Segment Open
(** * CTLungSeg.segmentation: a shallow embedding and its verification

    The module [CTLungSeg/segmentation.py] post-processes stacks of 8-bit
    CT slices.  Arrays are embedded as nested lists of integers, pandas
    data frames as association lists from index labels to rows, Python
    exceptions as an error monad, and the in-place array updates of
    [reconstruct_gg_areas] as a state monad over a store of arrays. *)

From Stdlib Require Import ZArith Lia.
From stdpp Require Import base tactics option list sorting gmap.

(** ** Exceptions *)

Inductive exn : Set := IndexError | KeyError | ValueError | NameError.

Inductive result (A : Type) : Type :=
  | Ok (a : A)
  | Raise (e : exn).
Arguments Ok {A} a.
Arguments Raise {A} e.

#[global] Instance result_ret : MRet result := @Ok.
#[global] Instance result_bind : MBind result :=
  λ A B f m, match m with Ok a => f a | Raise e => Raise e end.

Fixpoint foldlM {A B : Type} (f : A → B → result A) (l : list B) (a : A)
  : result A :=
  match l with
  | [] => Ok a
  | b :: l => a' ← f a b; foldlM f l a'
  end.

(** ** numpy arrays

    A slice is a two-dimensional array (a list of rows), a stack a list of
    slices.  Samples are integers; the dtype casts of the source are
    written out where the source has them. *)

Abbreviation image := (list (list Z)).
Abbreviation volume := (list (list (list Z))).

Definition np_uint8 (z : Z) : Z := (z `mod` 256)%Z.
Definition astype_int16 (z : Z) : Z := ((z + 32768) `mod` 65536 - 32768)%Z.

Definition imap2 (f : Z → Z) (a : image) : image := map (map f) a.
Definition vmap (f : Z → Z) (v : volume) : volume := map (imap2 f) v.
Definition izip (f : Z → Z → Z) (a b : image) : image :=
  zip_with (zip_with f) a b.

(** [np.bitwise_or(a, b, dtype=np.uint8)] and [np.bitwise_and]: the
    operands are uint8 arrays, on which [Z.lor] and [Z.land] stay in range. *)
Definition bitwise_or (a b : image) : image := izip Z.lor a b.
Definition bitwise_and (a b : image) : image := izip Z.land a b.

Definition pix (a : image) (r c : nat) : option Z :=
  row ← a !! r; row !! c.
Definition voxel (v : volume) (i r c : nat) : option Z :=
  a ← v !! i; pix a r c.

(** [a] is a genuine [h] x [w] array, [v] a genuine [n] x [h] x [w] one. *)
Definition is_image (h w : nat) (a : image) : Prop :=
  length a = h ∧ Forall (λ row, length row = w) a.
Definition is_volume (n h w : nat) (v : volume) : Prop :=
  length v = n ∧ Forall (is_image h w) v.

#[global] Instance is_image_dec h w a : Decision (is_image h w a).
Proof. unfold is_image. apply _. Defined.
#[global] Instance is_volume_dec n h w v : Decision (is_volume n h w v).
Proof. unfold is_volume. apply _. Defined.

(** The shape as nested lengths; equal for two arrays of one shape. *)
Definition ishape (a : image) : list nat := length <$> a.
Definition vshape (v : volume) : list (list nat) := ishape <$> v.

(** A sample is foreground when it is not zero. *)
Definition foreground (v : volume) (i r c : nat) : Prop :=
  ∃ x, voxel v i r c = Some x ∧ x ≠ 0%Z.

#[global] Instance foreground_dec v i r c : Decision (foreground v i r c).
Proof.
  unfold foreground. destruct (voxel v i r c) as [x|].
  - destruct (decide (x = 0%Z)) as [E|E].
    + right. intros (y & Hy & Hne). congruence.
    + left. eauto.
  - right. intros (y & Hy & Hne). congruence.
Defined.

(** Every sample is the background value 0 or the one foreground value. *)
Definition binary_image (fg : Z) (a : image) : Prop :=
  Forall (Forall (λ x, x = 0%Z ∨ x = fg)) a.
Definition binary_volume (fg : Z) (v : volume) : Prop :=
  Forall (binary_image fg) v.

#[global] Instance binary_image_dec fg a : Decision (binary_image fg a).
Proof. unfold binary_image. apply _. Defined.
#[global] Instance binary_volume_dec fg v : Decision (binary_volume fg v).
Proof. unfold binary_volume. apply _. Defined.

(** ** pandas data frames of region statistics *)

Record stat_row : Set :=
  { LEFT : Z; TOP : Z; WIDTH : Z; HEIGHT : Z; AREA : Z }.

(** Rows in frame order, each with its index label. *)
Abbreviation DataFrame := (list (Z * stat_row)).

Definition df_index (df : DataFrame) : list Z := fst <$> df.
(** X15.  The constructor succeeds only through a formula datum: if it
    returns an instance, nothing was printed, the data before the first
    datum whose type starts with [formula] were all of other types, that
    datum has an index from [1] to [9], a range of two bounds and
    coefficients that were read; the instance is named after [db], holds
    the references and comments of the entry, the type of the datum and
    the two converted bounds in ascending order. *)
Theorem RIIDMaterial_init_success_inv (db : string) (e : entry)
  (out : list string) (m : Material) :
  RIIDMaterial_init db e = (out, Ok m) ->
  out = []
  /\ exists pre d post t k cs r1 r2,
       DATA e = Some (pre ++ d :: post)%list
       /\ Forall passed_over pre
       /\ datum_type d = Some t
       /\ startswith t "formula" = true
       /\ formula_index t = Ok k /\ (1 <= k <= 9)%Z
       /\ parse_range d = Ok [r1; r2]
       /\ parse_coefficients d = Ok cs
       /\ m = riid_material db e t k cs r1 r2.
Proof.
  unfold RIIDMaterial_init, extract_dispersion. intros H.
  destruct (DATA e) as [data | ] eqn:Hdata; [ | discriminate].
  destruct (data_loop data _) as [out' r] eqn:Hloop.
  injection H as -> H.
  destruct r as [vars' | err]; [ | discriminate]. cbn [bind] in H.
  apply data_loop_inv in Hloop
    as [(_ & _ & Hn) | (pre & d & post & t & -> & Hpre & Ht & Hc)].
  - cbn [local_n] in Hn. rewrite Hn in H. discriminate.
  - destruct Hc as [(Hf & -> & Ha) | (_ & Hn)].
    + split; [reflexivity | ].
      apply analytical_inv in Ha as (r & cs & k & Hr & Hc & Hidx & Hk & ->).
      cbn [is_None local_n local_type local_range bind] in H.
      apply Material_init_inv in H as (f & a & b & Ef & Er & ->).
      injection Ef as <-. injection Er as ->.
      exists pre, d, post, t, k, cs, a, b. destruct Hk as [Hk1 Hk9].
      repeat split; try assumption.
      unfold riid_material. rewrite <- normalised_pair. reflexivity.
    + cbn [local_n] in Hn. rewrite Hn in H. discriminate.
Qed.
Segment Closed
Segment Open
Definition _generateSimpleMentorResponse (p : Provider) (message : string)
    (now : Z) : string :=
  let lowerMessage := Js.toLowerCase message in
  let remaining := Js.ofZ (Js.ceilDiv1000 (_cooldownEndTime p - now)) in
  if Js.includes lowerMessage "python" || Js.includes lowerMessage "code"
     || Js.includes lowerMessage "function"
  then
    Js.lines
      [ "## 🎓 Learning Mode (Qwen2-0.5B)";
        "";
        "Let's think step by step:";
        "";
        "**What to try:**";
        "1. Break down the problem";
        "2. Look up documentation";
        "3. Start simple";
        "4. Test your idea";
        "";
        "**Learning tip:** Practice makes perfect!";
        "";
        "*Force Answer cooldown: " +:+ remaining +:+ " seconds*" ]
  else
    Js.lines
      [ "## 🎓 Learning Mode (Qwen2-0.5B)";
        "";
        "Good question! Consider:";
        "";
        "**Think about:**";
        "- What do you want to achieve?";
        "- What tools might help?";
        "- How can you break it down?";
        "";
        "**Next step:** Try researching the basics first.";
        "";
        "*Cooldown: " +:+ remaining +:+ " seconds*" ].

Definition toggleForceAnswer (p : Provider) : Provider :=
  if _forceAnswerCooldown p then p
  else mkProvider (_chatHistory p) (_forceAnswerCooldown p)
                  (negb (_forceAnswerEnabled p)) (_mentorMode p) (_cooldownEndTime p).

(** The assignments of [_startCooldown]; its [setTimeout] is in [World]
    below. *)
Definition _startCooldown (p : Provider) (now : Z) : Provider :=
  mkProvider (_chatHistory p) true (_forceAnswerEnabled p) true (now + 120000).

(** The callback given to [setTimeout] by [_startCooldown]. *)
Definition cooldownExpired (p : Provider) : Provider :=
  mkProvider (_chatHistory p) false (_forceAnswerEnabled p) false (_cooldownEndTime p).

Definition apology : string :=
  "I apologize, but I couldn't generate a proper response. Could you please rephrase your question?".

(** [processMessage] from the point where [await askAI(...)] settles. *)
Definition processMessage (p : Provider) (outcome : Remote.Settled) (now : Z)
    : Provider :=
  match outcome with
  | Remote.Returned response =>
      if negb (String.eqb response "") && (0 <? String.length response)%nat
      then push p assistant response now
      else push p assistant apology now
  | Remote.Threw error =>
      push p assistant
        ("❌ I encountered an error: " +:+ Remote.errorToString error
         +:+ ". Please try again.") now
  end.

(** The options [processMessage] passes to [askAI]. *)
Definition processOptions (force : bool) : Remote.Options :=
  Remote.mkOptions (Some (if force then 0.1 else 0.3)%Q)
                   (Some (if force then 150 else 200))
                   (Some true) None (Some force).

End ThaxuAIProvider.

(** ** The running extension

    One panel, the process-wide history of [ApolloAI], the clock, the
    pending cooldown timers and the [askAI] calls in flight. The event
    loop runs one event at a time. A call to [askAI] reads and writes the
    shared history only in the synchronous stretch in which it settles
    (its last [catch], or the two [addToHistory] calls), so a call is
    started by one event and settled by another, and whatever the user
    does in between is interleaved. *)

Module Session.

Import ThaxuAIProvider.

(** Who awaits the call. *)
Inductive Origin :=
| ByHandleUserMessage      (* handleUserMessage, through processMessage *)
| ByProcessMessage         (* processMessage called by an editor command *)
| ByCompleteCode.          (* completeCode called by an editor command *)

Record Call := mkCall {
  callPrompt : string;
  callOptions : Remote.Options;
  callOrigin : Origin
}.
Segment Closed
Segment Open
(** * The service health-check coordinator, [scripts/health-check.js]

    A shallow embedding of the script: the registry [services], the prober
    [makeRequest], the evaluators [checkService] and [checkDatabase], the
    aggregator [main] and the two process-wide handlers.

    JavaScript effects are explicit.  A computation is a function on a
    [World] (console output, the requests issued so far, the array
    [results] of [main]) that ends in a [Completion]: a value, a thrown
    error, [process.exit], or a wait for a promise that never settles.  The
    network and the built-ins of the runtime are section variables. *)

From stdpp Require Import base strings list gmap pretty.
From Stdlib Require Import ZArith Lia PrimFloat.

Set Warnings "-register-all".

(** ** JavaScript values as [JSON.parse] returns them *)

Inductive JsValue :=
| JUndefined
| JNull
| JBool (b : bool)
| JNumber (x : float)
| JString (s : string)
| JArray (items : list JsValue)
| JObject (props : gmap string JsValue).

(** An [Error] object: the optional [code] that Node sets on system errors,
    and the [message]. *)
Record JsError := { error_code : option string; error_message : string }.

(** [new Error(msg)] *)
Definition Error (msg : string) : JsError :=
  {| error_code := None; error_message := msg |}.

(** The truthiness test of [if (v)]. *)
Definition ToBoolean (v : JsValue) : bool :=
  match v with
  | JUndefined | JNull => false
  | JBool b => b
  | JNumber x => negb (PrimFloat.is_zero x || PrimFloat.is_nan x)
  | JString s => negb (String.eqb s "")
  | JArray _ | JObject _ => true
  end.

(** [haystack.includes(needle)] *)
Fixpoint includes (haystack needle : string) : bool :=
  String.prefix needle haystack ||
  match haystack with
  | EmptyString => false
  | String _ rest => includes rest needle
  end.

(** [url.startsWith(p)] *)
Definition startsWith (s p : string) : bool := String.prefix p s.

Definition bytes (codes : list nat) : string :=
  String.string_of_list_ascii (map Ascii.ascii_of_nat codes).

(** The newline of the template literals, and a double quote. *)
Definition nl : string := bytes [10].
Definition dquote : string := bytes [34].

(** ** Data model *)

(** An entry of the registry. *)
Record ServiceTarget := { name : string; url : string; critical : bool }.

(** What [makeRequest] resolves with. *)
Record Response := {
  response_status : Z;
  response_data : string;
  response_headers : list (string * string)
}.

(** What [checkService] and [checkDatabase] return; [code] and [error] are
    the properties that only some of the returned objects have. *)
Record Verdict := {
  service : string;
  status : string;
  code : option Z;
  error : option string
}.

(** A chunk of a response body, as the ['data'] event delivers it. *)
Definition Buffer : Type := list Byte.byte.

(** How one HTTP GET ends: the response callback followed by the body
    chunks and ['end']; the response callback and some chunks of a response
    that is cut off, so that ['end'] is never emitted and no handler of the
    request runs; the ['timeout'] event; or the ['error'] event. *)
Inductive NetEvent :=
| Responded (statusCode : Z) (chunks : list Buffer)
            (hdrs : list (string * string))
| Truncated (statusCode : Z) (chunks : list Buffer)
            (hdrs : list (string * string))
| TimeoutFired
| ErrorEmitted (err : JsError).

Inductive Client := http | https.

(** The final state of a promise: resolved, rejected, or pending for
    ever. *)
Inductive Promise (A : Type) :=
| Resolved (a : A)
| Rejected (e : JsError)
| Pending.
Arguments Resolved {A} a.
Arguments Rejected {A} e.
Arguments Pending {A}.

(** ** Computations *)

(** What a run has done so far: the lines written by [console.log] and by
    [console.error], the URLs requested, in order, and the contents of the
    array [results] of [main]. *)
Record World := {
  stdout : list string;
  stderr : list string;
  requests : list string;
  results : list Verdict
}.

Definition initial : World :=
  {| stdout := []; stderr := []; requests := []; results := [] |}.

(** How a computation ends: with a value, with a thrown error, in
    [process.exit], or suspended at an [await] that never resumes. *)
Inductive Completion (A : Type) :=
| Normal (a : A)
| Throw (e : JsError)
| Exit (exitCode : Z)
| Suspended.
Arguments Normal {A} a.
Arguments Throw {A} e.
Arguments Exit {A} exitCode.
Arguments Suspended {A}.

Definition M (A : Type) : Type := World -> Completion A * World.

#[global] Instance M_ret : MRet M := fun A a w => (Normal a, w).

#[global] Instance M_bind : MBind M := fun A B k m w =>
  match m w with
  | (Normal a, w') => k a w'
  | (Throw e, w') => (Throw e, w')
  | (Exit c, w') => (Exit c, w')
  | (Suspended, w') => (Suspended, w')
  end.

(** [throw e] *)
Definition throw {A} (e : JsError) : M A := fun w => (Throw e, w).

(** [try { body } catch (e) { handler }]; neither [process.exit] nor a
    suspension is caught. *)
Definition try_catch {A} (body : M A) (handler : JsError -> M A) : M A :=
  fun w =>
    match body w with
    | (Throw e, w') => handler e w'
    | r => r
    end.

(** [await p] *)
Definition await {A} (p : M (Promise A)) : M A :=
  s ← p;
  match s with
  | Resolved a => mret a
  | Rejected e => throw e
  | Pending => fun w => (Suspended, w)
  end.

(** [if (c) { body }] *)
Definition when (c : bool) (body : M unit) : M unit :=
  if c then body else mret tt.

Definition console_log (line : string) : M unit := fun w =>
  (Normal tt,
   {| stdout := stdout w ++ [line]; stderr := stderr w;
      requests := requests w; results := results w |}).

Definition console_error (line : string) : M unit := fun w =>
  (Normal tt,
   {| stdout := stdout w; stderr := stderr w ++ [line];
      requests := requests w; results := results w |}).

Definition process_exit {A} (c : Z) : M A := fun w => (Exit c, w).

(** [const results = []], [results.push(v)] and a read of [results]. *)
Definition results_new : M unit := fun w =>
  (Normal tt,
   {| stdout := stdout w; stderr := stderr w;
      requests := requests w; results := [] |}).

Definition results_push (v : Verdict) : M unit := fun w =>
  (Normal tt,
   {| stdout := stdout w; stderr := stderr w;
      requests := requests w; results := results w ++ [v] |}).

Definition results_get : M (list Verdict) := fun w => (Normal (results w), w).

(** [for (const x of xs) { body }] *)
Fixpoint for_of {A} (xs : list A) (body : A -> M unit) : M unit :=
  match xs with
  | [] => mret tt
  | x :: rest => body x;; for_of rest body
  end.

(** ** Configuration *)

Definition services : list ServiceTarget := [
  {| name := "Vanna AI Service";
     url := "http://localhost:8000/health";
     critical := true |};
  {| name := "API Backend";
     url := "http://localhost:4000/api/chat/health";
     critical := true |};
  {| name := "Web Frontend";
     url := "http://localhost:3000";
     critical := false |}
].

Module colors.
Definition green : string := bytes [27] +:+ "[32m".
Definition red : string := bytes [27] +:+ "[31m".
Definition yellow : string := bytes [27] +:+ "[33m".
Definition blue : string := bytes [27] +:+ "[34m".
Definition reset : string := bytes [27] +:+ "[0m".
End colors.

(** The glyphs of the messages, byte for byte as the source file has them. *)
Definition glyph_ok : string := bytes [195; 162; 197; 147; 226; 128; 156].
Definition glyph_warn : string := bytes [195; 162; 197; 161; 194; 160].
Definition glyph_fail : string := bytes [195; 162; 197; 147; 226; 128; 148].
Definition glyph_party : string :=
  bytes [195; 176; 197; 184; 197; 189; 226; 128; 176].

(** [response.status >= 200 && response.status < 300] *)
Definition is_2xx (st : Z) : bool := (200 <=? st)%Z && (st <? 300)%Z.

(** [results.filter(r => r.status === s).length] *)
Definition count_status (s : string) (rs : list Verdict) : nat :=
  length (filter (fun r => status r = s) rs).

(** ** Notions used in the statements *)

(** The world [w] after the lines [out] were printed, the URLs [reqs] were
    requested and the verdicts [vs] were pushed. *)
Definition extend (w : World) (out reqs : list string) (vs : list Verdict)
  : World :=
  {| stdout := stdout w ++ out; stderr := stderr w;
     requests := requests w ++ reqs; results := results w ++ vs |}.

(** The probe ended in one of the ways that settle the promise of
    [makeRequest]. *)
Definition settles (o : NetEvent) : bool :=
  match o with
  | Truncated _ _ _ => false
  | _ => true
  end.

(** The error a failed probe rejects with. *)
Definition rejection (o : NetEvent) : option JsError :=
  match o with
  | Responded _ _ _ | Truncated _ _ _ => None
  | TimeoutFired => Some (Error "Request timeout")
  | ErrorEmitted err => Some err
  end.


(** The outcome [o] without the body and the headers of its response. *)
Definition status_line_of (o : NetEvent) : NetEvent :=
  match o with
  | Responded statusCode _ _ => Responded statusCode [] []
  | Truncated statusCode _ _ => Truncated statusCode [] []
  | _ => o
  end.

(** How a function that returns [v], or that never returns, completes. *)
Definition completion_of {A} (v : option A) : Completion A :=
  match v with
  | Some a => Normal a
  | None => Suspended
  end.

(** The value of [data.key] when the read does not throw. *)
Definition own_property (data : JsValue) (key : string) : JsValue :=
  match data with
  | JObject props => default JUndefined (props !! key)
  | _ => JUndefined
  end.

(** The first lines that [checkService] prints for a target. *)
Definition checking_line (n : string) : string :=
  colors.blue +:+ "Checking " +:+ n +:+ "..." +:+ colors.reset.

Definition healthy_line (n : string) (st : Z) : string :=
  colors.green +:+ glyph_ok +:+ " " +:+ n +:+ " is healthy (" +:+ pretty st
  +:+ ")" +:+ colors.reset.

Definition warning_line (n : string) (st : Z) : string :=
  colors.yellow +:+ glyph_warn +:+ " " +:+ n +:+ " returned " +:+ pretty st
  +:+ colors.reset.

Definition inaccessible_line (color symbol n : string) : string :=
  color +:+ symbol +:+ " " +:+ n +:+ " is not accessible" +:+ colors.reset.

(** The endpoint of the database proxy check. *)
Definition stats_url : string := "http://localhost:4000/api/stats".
Segment Closed
Copy out precisely the lines from the line with "Definition console_error (line" to the line with "(Exit c, w)." in the material above, including those two lines and omitting all the rest.

◆ **Exercise solution**
Definition console_error (line : string) : M unit := fun w =>
  (Normal tt,
   {| stdout := stdout w; stderr := stderr w ++ [line];
      requests := requests w; results := results w |}).

Definition process_exit {A} (c : Z) : M A := fun w => (Exit c, w).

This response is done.